As promised, Paul Senior (father) and Paul Jnr (son) came down to assess the problem first thing on Monday morning, confirmed our suspicion of a cutlass bearing issue, and also suggested replacing the worn dripless shaft seal. They were able to haul the boat that afternoon at slack low tide. By the end of the day they had made the necessary measurements and ordered the parts to be sent by overnight courier. Very efficient. Meanwhile, I was able to get wifi if I sat in their office, so I went onto Hotwire and got a great deal on a hotel right downtown in Charleston. At 5 pm on Monday April 8 we took a taxi into Charleston for a mini-break! (see Charming Charleston blog)

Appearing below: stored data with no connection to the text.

(** ** Concrete library values for the witnesses *)

(** A token is "issuer|subject"; keys are the URL they came from. *)
Definition demo_jwtlib : @JWT demo_crypto demo_floats :=
  @Build_JWT demo_crypto demo_floats string
    (λ _ url _ _, Ok url)
    (λ raw, let '(iss, _, ok) := Cut raw "|" in if ok then Ok iss else Err (ENew "token is malformed"))
    (λ p raw _, let '(iss, sub, ok) := Cut raw "|" in
       if ok && (iss =? ps_Issuer p)
       then Ok {["sub" := @AString demo_floats sub; "iss" := @AString demo_floats iss]}
       else Err (EWrap "" [] [ENew "token has invalid issuer"]))
    (λ z, Itoa z).
Definition demo_network : @Network demo_crypto :=
  @Build_Network demo_crypto (λ n _ url,
    if n =? 0 then Err (ENew "connection refused")
    else Ok (200%Z, Ok (mkDiscoveryDoc "https://idp" "https://idp/keys" "https://idp/a" "https://idp/t" ""))).
Definition demo_source : JWTSource := JWTSource_applyDefaults demo_jwt.
Definition demo_Keyfunc (now : Z) (src : JWTSource) (r : @Registry demo_crypto demo_floats demo_jwtlib) :=
  @Keyfunc_ demo_crypto demo_x509 demo_neturl demo_floats demo_jwtlib demo_network now src r.

Lemma Reconcile_exact_witness :
  let r' := @Reconcile demo_crypto demo_floats demo_jwtlib 1 (mkInboundAuth [demo_source] None None None) NewRegistry in
  (rg_resolvers r' !! "https://idp" ≫= fp_at (rg_heap r')) = Some (@fingerprint demo_crypto demo_floats demo_jwtlib demo_source).
Proof.
  destruct (@Reconcile_exact demo_crypto demo_x509 demo_neturl ascii_unicode demo_floats demo_jwtlib demo_network 1
    (mkInboundAuth [demo_source] None None None) NewRegistry reach_new) as (_ & H & _).
  { discriminate. }
  cbn zeta. rewrite (H "https://idp"). vm_compute. reflexivity.
Defined.
(** * Properties *)

(** C21: keys under concurrency. However reconciliations and requests for keys
    interleave, with each configuration reconciled under its own address: after a
    reconciliation, the fast path included, the resolvers are those its configuration
    wants, whatever requests that still hold an older one put on the map in between. The
    keys a request is given were built for a source of its own fingerprint, and two
    requests that found the same resolver are given the same keys. A refresher runs only
    for a resolver on the map, for one about to be closed, or for one that a request
    built after it was closed; and none runs once [Close] was called. *)
Theorem Keyfunc_concurrent {C : Crypto} {X : X509} {N : NetURL} {U : Unicode} {F : Floats} {J : JWT} {W : Network}
    local cfgs tr (s : kstate) (Haddr : addressed cfgs tr) (Hrun : kruns (kstart local) tr s) :
  (∀ tr1 ptr auth, tr = tr1 ++ [KReconcile ptr auth] → up_to_date auth (ks_reg s)) ∧
  (∀ c now kf, KBuild c now (Ok kf) ∈ tr → built_for (fingerprint (kc_src c)) kf ∧
     ∀ c' now' kf', KBuild c' now' (Ok kf') ∈ tr → kc_addr c' = kc_addr c → kf' = kf) ∧
  (∀ a, refreshing s a → (∃ name, rg_resolvers (ks_reg s) !! name = Some a) ∨ a ∈ ks_stale s ∨ leaked tr a) ∧
  (KShutdown ∈ tr → ∀ a, ¬ refreshing s a).
Proof.
  pose proof (kruns_kinv cfgs local tr s Haddr Hrun) as Hk. split_and!.
  - intros tr1 ptr auth ->. apply kruns_last in Hrun as (s1 & Hr1 & Hs).
    assert (Ha1 : addressed cfgs tr1) by (intros p a Hin; apply (Haddr p), elem_of_app; by left).
    inversion Hs as [? ? stale r Hm| | | |]; subst.
    apply (reconcile_map_kinv cfgs tr1 s1 ptr auth stale r); [by eapply kruns_kinv| |done].
    apply (Haddr ptr), elem_of_app. right. by left.
  - intros c now kf Hc. destruct (ki_answers _ _ _ Hk _ _ _ Hc) as (rs & Hrs & Hfp & Hkf). split.
    + destruct (ki_reg _ _ _ Hk) as (lk & _ & Hi). rewrite <- Hfp. by eapply (ri_built _ _ Hi).
    + intros c' now' kf' Hc' E. destruct (ki_answers _ _ _ Hk _ _ _ Hc') as (rs' & Hrs' & _ & Hkf'). congruence.
  - intros a [Ha _]. destruct (ki_reg _ _ _ Hk) as (lk & Hlk & Hi).
    destruct (ri_run _ _ Hi a Ha) as [?|[?|Hin]%elem_of_app]; [by left|right; by left|]. right; right. rewrite Forall_forall in Hlk. by apply Hlk.
  - intros Hin a [_ Hc]. rewrite (kruns_closed _ _ _ Hrun Hin) in Hc. done.
Qed.
(* ===== verification/Login.v ===== *)
(** OIDC browser login: [internal/authn/login.go] (the login registry, its
    discovery cache, [Start] and [Callback]), [login_refresh.go] (redeeming
    refresh tokens, [Refresh], [DropStaleLogin]) and [logout.go].

    The registry holds the key registry it verifies ID tokens with (the same one
    the middleware uses, so there is one copy of it, here).  A handler reads one
    instant, [now].  The [n]-th exchange with a provider is given by [LoginNet];
    package oauth2 is the class [OAuth2].  Random bytes are arguments.  The state cookie
    is written and read as encoding/json does, by [GoJSON].  [redeem] runs a whole
    redemption; the section [single_flight] interleaves the atomic parts of any
    number of concurrent ones. Log output is not represented. *)
From S2P Require Import Prelude GoStrings ConfigTypes GoURL GoJSON GoHTTP Acl ConfigAuth Credentials Basic Jwks Session.

Definition loginStateCookie := "tap_login_state".
Definition loginStateTTL : Z := 10 * minute.
Definition loginStateKeyLen : nat := 12.
Definition loginEndpointsTTL : Z := 1 * hour.
Definition loginRetry : Z := 30 * second.
Definition maxCookieValueLen : nat := 3900.
Definition refreshGrace : Z := 30 * second.

Record loginState := mkLoginState {
  st_Source : string; st_State : string; st_Nonce : string; st_Verifier : string; st_ReturnTo : string
}.
(** [json.Marshal] and [json.Unmarshal] of it, by its tags. *)
Definition loginState_json (st : loginState) : json :=
  JObject [("s", jstring (st_Source st)); ("st", jstring (st_State st)); ("n", jstring (st_Nonce st));
           ("v", jstring (st_Verifier st)); ("r", jstring (st_ReturnTo st))].
Definition json_Marshal (st : loginState) : string := Marshal (loginState_json st).
Definition loginState_field `{Unicode} (st : loginState) (key : string) (x : json) : result loginState :=
  let '(mkLoginState s st_ n v r) := st in
  if EqualFold key "s" then let* s := Decode_string s x in Ok (mkLoginState s st_ n v r)
  else if EqualFold key "st" then let* st_ := Decode_string st_ x in Ok (mkLoginState s st_ n v r)
  else if EqualFold key "n" then let* n := Decode_string n x in Ok (mkLoginState s st_ n v r)
  else if EqualFold key "v" then let* v := Decode_string v x in Ok (mkLoginState s st_ n v r)
  else if EqualFold key "r" then let* r := Decode_string r x in Ok (mkLoginState s st_ n v r)
  else Ok st.
Definition json_Unmarshal `{Unicode} (raw : string) : option loginState :=
  match Unmarshal (Decode_struct loginState_field (mkLoginState "" "" "" "" "")) raw with
  | Ok st => Some st
  | Err _ => None
  end.
#[global] Arguments json_Marshal : simpl never.
#[global] Arguments json_Unmarshal : simpl never.
(** [loginReg.Start(w, r, src, r.URL.RequestURI())].  A source that is found
    has a login block. *)
Definition start_leg (i : Inputs) (src : option JWTSource) (returnTo : string) : leg := λ s,
  match src with
  | Some src =>
      match j_Login src with
      | Some lg =>
          let '(w, l) := Start (in_now i) (in_randoms i) (st_w s) (st_r s) src lg returnTo (ag_login (st_regs s)) in
          (Answered, mkState w (st_r s) (with_login l (st_regs s)))
      | None => (Answered, s)
      end
  | None => (Answered, s)
  end.
Definition pick_leg (i : Inputs) (cfg : Config) : leg := λ s,
  let auth := auth_of cfg in
  let r := st_r s in
  if (2 <=? LoginMethodCount auth) && browserNav r then
    match chosenMethod r (loginMethods auth) with
    | None => (Answered, mkState (redirectToPicker (st_w s) r) r (st_regs s))
    | Some m =>
        if lm_kind m =? "basic" then
          (Answered, mkState (serveBasicChallengePage (st_w s) r (match a_Basic auth with Some b => b_Realm b | None => "" end))
                       r (st_regs s))
        else if lm_kind m =? "jwt" then
          start_leg i (jwtLoginSource auth (lm_source m)) (RequestURI (r_URL r)) s
        else (Continue, s)
    end
  else (Continue, s).
Definition saml_leg (i : Inputs) (cfg : Config) : leg := λ s,
  match a_SAML (auth_of cfg) with
  | Some src =>
      if SAMLEnabled (auth_of cfg) then
        let '(mw, reg) := Provider_ (in_now i) src (ag_saml (st_regs s)) in
        let s := mkState (st_w s) (st_r s) (with_saml reg (st_regs s)) in
        match mw with
        | Err _ =>
            (Answered, mkState (rejectUnavailable (st_w s) reasonSAMLMetadataUnavailable defaultSAMLRetry) (st_r s) (st_regs s))
        | Ok mw =>
            if OAuthEnabled cfg && negb (browserNav (st_r s)) then
              match GetSession (in_now i) mw (st_r s) with
              | Some ss => (Allow (Some (samlPrincipal ss)) (with_ctx (mkContext (Some ss) (ctx_scope (r_ctx (st_r s)))) (st_r s)), s)
              | None => (Continue, s)
              end
            else
              match enforceSAML (in_now i) mw (st_w s) (st_r s) with
              | inl r => (Allow (samlSessionPrincipal r) r, s)
              | inr w => (Answered, mkState w (st_r s) (st_regs s))
              end
        end
      else (Continue, s)
  | None => (Continue, s)
  end.
Definition single_leg (i : Inputs) (cfg : Config) : leg := λ s,
  if (LoginMethodCount (auth_of cfg) =? 1)%nat && browserNav (st_r s) then
    match LoginSources (auth_of cfg) with
    | [src] => start_leg i (Some src) (RequestURI (r_URL (st_r s))) s
    | _ => (Continue, s)
    end
  else (Continue, s).
Definition challenges (cfg : Config) : list string :=
  (match a_Basic (auth_of cfg) with
   | Some b => if BasicEnabled (auth_of cfg) then [basicChallenge (b_Realm b)] else []
   | None => []
   end) ++
  (if JWTEnabled (auth_of cfg) then [bearerChallenge cfg] else []).
Definition last_leg (cfg : Config) : leg := λ s,
  if JWTEnabled (auth_of cfg) || BasicEnabled (auth_of cfg) then
    (Answered, mkState (rejectChallenges (st_w s) reasonNoCredential (challenges cfg)) (st_r s) (st_regs s))
  else (Allow None (st_r s), s).

Definition authenticate (i : Inputs) (cfg : Config) : leg := λ s,
  let '(refreshTokens, r) := TakeRefreshCookies (st_r s) (auth_of cfg) in
  then_ (basic_leg i cfg) (then_ (jwt_leg i cfg refreshTokens) (then_ (pick_leg i cfg)
    (then_ (saml_leg i cfg) (then_ (single_leg i cfg) (last_leg cfg)))))
    (mkState (st_w s) r (st_regs s)).
End authenticate.
(* ===== verification/Middleware.v ===== *)
(** The middleware as a whole ([internal/authn]): label scopes ([promlabel.go]),
    the login routes ([login_picker.go]), the OAuth routes ([oauth.go]) and
    [NewMiddleware] ([middleware.go]), with the link [cmd/token-auth-proxy] makes
    between the JWT registry and the OAuth server.

    [next] is called in tail position or not at all, so [NewMiddleware] returns the
    request it is called with, if it is.  The font's bytes are a parameter. *)
From S2P Require Import Prelude GoStrings ConfigTypes PromScope GoURL GoHTTP Acl ConfigAuth ConfigMain Credentials Basic Jwks Session Login Saml OAuthServer Authenticate.

(** * promlabel.go *)

Definition with_scope (sc : Scope) (r : Request) : Request := with_ctx (mkContext (ctx_session (r_ctx r)) (Some sc)) r.
Definition bypass : Scope := mkScope true [] endpointNone "".

Section promlabel.
Context {C : Crypto} {R : Regexp} {U : Unicode} {F : Floats}.

(** The labels of a rule for a principal, [None] when one has no value. *)
Fixpoint label_values (p : principal) (ls : list PromLabel) : option (list Label) :=
  match ls with
  | [] => Some []
  | l :: ls =>
      match PromLabel_Values l (claimStrings (claim_of p (pl_Claim l))) with
      | [] => None
      | values => cons (mkLabel (pl_Name l) values) <$> label_values p ls
      end
  end.

Definition resolvePromLabels (w : Response) (r : Request) (cfg : Config) (p : option principal)
  : Response * option Request :=
  match ob_PromLabelProxy (c_Outbound cfg) with
  | None => (w, Some r)
  | Some block =>
      let allow s := (w, Some (with_scope s r)) in
      let deny := (rejectForbiddenFor reasonPromLabelDenied w, None) in
      match p with
      | None => deny
      | Some p =>
          if anyPrincipalMatches (pp_Exempt block) p then allow bypass
          else
            match find (λ rule, anyPrincipalMatches (pr_Principals rule) p) (pp_Rules block) with
            | None => deny
            | Some rule =>
                match label_values p (pr_Labels rule) with
                | None => deny
                | Some ls =>
                    if uncleanPath r then deny
                    else if (0 <? length (pp_PassthroughPaths block)) && pathMatches (pp_PassthroughPaths block) (r_Path r)
                    then allow bypass
                    else
                      let '(endpoint, prefix, ok) := Route (pp_prefixes block) (r_Method r) (r_Path r) in
                      if ok then allow (mkScope false ls endpoint prefix) else deny
                end
            end
      end
  end.
End promlabel.

(** * The login routes (login_picker.go) *)

Section routes.
Context {C : Crypto} {X : X509} {R : Regexp} {N : NetURL} {U : Unicode} {F : Floats} {J : JWT} {W : Network}
  {L : LoginNet} {O : OAuth2} {D : Sha256} {B : BasicCrypto} {En : Env} {M : SAMLMetadata} {SP : SAMLSP}.
Variable loginFont : string.

Definition with_URL (u : URL) (r : Request) : Request :=
  mkRequest (r_Method r) u (r_Header r) (r_Body r) (r_ctx r).

Definition runSAMLLogin (i : Inputs) (cfg : Config) (returnTo : string) (s : state) : state :=
  match a_SAML (auth_of cfg) with
  | Some src =>
      let '(mw, reg) := Provider_ (in_now i) src (ag_saml (st_regs s)) in
      let answer w := mkState w (st_r s) (with_saml reg (st_regs s)) in
      match mw with
      | Err _ => answer (rejectUnavailable (st_w s) reasonSAMLMetadataUnavailable defaultSAMLRetry)
      | Ok mw =>
          let target := match url_ParseRequestURI returnTo with
                        | Ok u => u
                        | Err _ => mkURL "" "" None "" "/" "" false "" ""
                        end in
          match enforceSAML (in_now i) mw (st_w s) (with_URL target (st_r s)) with
          | inl r2 => answer (Redirect r2 returnTo 302 (st_w s))
          | inr w => answer w
          end
      end
  | None => s
  end.

(** The method a route names. *)
Definition route_method (r : Request) : option loginMethod :=
  let path := r_Path r in
  if path =? LoginPathPrefix +:+ "/saml" then Some (mkMethod "saml" "" "")
  else if path =? LoginPathPrefix +:+ "/basic" then Some (mkMethod "basic" "" "")
  else if path =? LoginPathPrefix +:+ "/jwt" then Some (mkMethod "jwt" (Values_Get (URL_Query (r_URL r)) "source") "")
  else None.

Definition serveLoginRoute (i : Inputs) (cfg : Config) (s : state) : state :=
  let auth := auth_of cfg in
  let methods := loginMethods auth in
  let r := st_r s in
  let returnTo := sanitizeReturnTo (Values_Get (URL_Query (r_URL r)) "return_to") in
  let answer w := mkState w r (st_regs s) in
  if (r_Method r !=? "GET") && (r_Method r !=? "HEAD") then
    answer (http_Error "method not allowed" 405 (w_Set "Allow" "GET, HEAD" (st_w s)))
  else if r_Path r =? loginFontPath then
    answer (Write loginFont (w_Set "Cache-Control" "public, max-age=31536000, immutable"
      (w_Set "Content-Type" "font/woff2" (st_w s))))
  else if (r_Path r =? LoginPathPrefix) || (r_Path r =? LoginPathPrefix +:+ "/") then
    answer (servePicker (st_w s) methods returnTo)
  else
    match route_method r with
    | None => answer (http_NotFound (st_w s))
    | Some m =>
        if negb (existsb (λ c, (lm_kind c =? lm_kind m) && (lm_source c =? lm_source m)) methods) then
          answer (http_NotFound (st_w s))
        else
          let chosen := answer (setMethodCookie (in_tls i) r m (st_w s)) in
          if lm_kind m =? "basic" then
            match a_Basic auth with
            | Some src =>
                let '(o, w, b) := enforceBasic (in_now i) (in_later i) (in_slot i) (st_w s) r src (ag_basic (st_regs s)) in
                let w := match o with
                         | basicAllowed _ => Redirect r returnTo 302 (setMethodCookie (in_tls i) r m w)
                         | basicNoCredential => rejectChallenges w reasonNoCredential [basicChallenge (b_Realm src)]
                         | basicRejected => w
                         end in
                mkState w r (with_basic b (st_regs s))
            | None => s
            end
          else if lm_kind m =? "saml" then runSAMLLogin i cfg returnTo chosen
          else (start_leg i (jwtLoginSource auth (lm_source m)) returnTo chosen).2
    end.
End routes.

(** * The OAuth routes (oauth.go) *)

(** What [SetLocalSource] is given: a key function by key ID, as golang-jwt
    takes it. *)
Class LocalKeys `{JWT} : Type := { local_keyfn : (string → result ECPrivateKey) → keyfn }.

Section oauth.
Context {C : Crypto} {X : X509} {R : Regexp} {N : NetURL} {U : Unicode} {F : Floats} {J : JWT} {W : Network}
  {L : LoginNet} {O : OAuth2} {D : Sha256} {B : BasicCrypto} {En : Env} {M : SAMLMetadata} {SP : SAMLSP}
  {G : AEAD} {JS : OAuthJSON} {Op : OP}.

(** The principal a token with these claims will be. *)
Definition token_principal (sub email : string) (groups : list string) : principal :=
  let claims : gmap string any := <["groups" := AStrs groups]> {["sub" := AString sub]} in
  mkPrincipal ACLModeJWT OAuthSourceName "" (if email !=? "" then <["email" := AString email]> claims else claims).
Definition tokenPermit (cfg : Config) (sub email : string) (groups : list string) : bool :=
  if c_ACL cfg =? [] then true
  else
    match i_OAuthServer (c_Inbound cfg) with
    | None => false
    | Some o =>
        match url_Parse (o_MCPURL o) with
        | Err _ => false
        | Ok u => aclAllows (c_ACL cfg) (Some (token_principal sub email groups)) "POST" (u_Path u)
        end
    end.
(* ===== verification/Registries.v ===== *)
(** What a request may do to the registries it shares with all others: whatever the
    middleware does, their invariants are kept, and the decisions made with them are
    those of the configuration in force, with no registry in the way. *)
From S2P Require Import Prelude GoStrings ConfigTypes PromScope GoURL GoHTTP Acl ConfigAuth ConfigMain Credentials Basic Jwks Session Login Saml OAuthServer Authenticate Middleware.

(** * The invariant *)

Section registries.
Context {C : Crypto} {X : X509} {R : Regexp} {N : NetURL} {U : Unicode} {F : Floats} {J : JWT} {W : Network}
  {L : LoginNet} {O : OAuth2} {D : Sha256} {B : BasicCrypto} {En : Env} {M : SAMLMetadata} {SP : SAMLSP}.

(** [inv]: what is kept of the JWT registry. *)
Record regs_ok (inv : Registry → Prop) (g : Regs) : Prop := {
  ro_jwt : inv (lg_jwt (ag_login g));
  ro_saml : Saml.saml_ok (ag_saml g);
  ro_basic : cache_ok (ag_basic g)
}.
(** A password that the request presents is free of the separator of the cache's
    keys, and so is what it is checked against. *)
Definition cred_plain (cfg : Config) (r : Request) : Prop :=
  ∀ src u pw, a_Basic (auth_of cfg) = Some src → extractBasic r = basicPresent u pw → plain src u pw.
Lemma cred_plain_frame cfg r r' : frame r = frame r' → cred_plain cfg r → cred_plain cfg r'.
Proof. intros H%extractBasic_frame Hr src u pw. rewrite <- H. apply Hr. Qed.

End registries.

(** ** One registry at a time *)

Section each.
Context {C : Crypto} {X : X509} {R : Regexp} {N : NetURL} {U : Unicode} {F : Floats} {J : JWT} {W : Network}
  {L : LoginNet} {O : OAuth2} {D : Sha256} {B : BasicCrypto} {En : Env} {M : SAMLMetadata} {SP : SAMLSP}.

Variable inv : Registry → Prop.
Hypothesis Hinv : ∀ j j', jwt_kept j j' → inv j → inv j'.
Notation regs_ok := (regs_ok inv).

Lemma regs_ok_login g l : regs_ok g → jwt_kept (lg_jwt (ag_login g)) (lg_jwt l) → regs_ok (with_login l g).
Proof. intros [H1 H2 H3] Hk. split; [by eapply Hinv|done..]. Qed.
Lemma regs_ok_saml g s : regs_ok g → Saml.saml_ok s → regs_ok (with_saml s g).
Proof. by intros [H1 H2 H3] Hs; split. Qed.
Lemma regs_ok_basic g b : regs_ok g → cache_ok b → regs_ok (with_basic b g).
Proof. by intros [H1 H2 H3] Hb; split. Qed.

The next day at 2 pm, Paul Jnr called to say that they had completed most of the repairs and were going to be splashing the boat that afternoon, so we could return to stay on the dock. We returned late afternoon on Tuesday, stopping the taxi en route to run in for a few groceries. We watched them put Tai Chi back in the water, and spent a pleasant evening back on the boat, unpacking and tidying her up again.
They completed the repairs the next morning and we sea-trialed her with Paul Senior. We worked the throttle up and down several times – no rattle or knocking at all. Music to our ears! Although it cost a lot more money this time around, we were delighted with the service at Ross Marine. They had treated us with a sense of urgency, knowing that we were live-aboards on a tight schedule to get back to Canada. They were friendly, efficient and proficient. And most of all, the prop shaft was fixed, as well as the stuck through-hull fitting, which we had taken the opportunity of a haul-out to attend to, and they had replaced.
We had always planned to stop in Charleston anyway, and I had enjoyed our overnight hotel stay. I actually had a bath – you have no idea what a BIG deal that is! As a live aboard, I have grown accustomed to only showering – on the boat or in marinas – making a virtue out of necessity. But there are often times when, wet and numb from a cold day on the water, I long for a hot bath. It is probably the thing I miss most – next to my family and close friends, that is!
So thank you, Ross Marine, for repairing our boat quickly and efficiently, for being conveniently close to Charleston, and for my BATH!